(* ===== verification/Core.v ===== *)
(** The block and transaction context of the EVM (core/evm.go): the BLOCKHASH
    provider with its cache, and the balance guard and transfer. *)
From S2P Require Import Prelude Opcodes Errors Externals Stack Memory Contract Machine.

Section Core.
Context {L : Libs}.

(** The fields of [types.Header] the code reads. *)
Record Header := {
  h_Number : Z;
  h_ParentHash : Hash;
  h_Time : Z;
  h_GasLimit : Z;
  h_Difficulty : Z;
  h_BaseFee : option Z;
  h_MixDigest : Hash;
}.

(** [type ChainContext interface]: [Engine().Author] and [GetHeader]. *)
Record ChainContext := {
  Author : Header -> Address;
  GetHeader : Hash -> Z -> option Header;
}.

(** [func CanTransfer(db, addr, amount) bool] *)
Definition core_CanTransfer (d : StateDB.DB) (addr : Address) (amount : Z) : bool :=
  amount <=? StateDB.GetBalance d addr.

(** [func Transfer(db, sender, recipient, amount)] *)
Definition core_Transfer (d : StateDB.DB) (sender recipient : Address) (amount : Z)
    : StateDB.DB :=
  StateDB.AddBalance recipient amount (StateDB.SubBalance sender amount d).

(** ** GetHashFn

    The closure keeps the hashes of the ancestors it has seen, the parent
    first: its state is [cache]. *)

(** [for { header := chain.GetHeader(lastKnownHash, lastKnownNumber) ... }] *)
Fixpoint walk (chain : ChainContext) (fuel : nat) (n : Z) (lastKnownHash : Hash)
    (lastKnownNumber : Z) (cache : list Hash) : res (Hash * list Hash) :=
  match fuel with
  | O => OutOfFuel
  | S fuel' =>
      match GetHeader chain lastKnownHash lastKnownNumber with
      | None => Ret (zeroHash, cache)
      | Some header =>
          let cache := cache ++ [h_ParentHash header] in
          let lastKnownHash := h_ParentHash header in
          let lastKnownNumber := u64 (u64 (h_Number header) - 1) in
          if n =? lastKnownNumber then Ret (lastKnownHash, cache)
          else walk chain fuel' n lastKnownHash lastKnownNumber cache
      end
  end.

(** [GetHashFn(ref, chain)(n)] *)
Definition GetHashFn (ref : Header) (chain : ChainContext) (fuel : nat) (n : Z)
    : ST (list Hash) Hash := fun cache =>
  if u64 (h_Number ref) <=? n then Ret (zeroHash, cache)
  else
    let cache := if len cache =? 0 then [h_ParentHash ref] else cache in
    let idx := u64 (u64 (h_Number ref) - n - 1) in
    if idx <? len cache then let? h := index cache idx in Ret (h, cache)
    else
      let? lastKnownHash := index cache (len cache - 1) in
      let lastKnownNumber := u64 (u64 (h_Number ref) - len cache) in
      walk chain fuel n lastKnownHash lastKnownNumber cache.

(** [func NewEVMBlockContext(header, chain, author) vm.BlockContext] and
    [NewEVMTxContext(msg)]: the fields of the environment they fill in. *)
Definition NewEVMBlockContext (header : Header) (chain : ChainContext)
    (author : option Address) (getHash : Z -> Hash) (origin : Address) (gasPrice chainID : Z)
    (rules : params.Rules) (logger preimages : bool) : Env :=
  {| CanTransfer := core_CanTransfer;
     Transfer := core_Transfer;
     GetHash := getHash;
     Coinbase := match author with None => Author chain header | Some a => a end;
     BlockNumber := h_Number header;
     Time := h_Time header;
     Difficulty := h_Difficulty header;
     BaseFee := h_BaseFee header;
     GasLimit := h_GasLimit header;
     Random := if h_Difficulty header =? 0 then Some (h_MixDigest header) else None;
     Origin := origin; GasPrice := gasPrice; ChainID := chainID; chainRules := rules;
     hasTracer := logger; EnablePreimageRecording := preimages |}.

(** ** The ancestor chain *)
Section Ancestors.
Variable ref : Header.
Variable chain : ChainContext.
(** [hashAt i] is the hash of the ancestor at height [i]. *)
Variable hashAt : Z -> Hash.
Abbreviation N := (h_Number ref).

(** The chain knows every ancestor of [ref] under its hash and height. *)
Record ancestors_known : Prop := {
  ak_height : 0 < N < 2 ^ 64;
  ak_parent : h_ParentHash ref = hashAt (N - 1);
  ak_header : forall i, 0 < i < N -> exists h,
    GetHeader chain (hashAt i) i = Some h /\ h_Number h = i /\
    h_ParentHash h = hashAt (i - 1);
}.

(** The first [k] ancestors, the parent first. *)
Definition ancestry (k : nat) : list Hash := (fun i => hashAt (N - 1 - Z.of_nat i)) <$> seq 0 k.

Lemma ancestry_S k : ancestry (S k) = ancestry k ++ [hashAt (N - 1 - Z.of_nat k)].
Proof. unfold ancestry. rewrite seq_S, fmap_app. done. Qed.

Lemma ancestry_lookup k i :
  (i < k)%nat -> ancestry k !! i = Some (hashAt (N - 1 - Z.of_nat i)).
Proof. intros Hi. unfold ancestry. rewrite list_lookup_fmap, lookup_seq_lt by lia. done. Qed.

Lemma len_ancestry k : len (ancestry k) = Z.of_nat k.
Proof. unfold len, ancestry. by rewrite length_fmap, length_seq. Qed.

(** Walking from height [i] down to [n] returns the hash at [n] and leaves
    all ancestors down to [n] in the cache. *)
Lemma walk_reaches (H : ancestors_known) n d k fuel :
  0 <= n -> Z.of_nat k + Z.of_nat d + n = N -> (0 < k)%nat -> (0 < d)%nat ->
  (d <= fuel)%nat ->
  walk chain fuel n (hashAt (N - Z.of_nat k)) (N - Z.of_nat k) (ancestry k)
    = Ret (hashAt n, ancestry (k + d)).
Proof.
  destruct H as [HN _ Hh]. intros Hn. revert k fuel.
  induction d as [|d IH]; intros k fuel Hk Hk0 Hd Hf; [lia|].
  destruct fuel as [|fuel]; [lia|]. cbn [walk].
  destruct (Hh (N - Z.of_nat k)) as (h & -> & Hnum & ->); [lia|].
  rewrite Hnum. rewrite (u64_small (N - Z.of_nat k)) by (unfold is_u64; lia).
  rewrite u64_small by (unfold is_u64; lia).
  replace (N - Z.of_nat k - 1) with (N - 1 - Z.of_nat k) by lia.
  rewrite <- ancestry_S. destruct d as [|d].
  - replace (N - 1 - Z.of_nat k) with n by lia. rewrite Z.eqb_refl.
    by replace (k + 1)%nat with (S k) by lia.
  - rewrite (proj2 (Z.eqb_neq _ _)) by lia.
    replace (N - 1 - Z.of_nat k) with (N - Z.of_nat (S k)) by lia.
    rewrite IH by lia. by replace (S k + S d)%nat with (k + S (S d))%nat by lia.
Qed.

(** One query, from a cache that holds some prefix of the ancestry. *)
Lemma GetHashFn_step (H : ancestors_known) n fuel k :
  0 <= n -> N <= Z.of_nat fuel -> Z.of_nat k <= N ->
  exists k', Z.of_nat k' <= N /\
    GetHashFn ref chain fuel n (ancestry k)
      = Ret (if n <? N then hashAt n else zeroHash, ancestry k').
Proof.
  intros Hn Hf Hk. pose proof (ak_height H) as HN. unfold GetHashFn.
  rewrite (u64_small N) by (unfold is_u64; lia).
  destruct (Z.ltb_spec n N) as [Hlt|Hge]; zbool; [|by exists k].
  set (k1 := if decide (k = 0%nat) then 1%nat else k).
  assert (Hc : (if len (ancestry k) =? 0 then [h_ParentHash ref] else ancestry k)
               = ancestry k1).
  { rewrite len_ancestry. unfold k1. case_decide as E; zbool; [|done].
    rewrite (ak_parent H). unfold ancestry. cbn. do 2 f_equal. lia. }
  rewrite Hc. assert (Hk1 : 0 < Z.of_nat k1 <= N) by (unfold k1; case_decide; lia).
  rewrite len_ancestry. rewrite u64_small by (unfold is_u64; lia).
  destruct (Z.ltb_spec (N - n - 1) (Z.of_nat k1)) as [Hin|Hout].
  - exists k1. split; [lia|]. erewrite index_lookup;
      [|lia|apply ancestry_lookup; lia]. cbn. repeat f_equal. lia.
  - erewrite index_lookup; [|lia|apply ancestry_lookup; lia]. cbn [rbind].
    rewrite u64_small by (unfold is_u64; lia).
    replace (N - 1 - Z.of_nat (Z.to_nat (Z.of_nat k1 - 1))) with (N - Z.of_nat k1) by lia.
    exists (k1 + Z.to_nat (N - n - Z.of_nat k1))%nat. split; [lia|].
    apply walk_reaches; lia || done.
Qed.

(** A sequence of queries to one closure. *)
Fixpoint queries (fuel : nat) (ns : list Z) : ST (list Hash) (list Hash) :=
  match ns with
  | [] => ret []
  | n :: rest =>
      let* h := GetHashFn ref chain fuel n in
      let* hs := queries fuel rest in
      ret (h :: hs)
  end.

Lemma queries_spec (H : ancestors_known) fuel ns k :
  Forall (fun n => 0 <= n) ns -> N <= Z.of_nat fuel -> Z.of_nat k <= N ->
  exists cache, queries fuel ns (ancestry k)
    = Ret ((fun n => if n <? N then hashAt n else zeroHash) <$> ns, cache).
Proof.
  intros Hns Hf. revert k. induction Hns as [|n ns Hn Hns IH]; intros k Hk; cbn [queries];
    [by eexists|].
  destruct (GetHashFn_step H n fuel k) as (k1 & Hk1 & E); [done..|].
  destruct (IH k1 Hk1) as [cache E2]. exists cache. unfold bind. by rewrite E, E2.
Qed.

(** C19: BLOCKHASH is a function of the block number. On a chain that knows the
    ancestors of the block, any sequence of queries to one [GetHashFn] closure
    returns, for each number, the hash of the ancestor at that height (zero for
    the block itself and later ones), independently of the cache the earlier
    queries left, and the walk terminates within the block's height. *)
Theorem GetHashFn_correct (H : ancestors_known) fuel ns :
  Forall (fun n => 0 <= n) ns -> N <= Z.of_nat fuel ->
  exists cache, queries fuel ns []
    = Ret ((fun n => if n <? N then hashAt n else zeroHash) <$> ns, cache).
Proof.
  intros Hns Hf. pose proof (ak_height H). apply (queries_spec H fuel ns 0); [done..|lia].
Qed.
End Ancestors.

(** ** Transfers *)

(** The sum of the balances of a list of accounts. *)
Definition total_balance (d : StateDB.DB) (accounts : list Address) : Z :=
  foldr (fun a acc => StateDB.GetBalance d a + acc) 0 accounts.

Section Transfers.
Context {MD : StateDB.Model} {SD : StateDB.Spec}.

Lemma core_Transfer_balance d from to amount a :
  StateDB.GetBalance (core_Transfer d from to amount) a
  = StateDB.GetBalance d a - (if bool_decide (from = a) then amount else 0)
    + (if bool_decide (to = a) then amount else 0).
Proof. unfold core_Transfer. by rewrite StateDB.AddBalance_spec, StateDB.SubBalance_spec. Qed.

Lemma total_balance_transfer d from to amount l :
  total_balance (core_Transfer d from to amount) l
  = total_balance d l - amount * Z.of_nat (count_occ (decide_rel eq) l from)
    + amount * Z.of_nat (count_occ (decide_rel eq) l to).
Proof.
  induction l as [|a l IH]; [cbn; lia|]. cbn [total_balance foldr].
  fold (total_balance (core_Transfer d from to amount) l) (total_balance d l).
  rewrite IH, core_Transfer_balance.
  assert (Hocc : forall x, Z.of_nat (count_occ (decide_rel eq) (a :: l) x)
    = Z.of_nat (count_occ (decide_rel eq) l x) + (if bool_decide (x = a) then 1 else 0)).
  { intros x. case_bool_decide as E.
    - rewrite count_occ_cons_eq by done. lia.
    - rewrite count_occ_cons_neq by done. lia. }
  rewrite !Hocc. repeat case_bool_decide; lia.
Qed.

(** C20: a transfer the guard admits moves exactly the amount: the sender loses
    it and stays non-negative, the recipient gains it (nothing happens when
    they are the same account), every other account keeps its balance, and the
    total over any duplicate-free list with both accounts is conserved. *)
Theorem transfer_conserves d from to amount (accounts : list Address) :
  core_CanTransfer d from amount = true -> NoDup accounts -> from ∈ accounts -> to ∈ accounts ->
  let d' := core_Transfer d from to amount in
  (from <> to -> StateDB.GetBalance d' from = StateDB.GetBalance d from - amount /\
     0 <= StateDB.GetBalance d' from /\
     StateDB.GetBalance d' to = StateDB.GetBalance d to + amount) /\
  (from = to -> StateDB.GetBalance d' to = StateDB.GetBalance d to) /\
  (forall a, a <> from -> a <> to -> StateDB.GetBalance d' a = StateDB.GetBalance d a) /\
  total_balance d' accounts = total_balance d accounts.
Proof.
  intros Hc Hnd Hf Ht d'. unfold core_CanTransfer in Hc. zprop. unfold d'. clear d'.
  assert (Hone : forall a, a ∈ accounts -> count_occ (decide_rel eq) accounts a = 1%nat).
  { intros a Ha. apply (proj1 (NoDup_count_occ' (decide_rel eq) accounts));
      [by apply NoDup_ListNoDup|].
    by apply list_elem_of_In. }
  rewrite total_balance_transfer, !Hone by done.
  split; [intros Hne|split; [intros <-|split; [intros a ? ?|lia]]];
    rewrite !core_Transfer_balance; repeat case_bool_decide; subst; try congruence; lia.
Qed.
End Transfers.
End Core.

■ PROBLEM TO WORK ON
Exact lines only, please: output the listing from the first line to the line with "(** The fields", both included.

■ ANSWER BOX
(* ===== verification/Core.v ===== *)
(** The block and transaction context of the EVM (core/evm.go): the BLOCKHASH
    provider with its cache, and the balance guard and transfer. *)
From S2P Require Import Prelude Opcodes Errors Externals Stack Memory Contract Machine.

Section Core.
Context {L : Libs}.

(** The fields of [types.Header] the code reads. *)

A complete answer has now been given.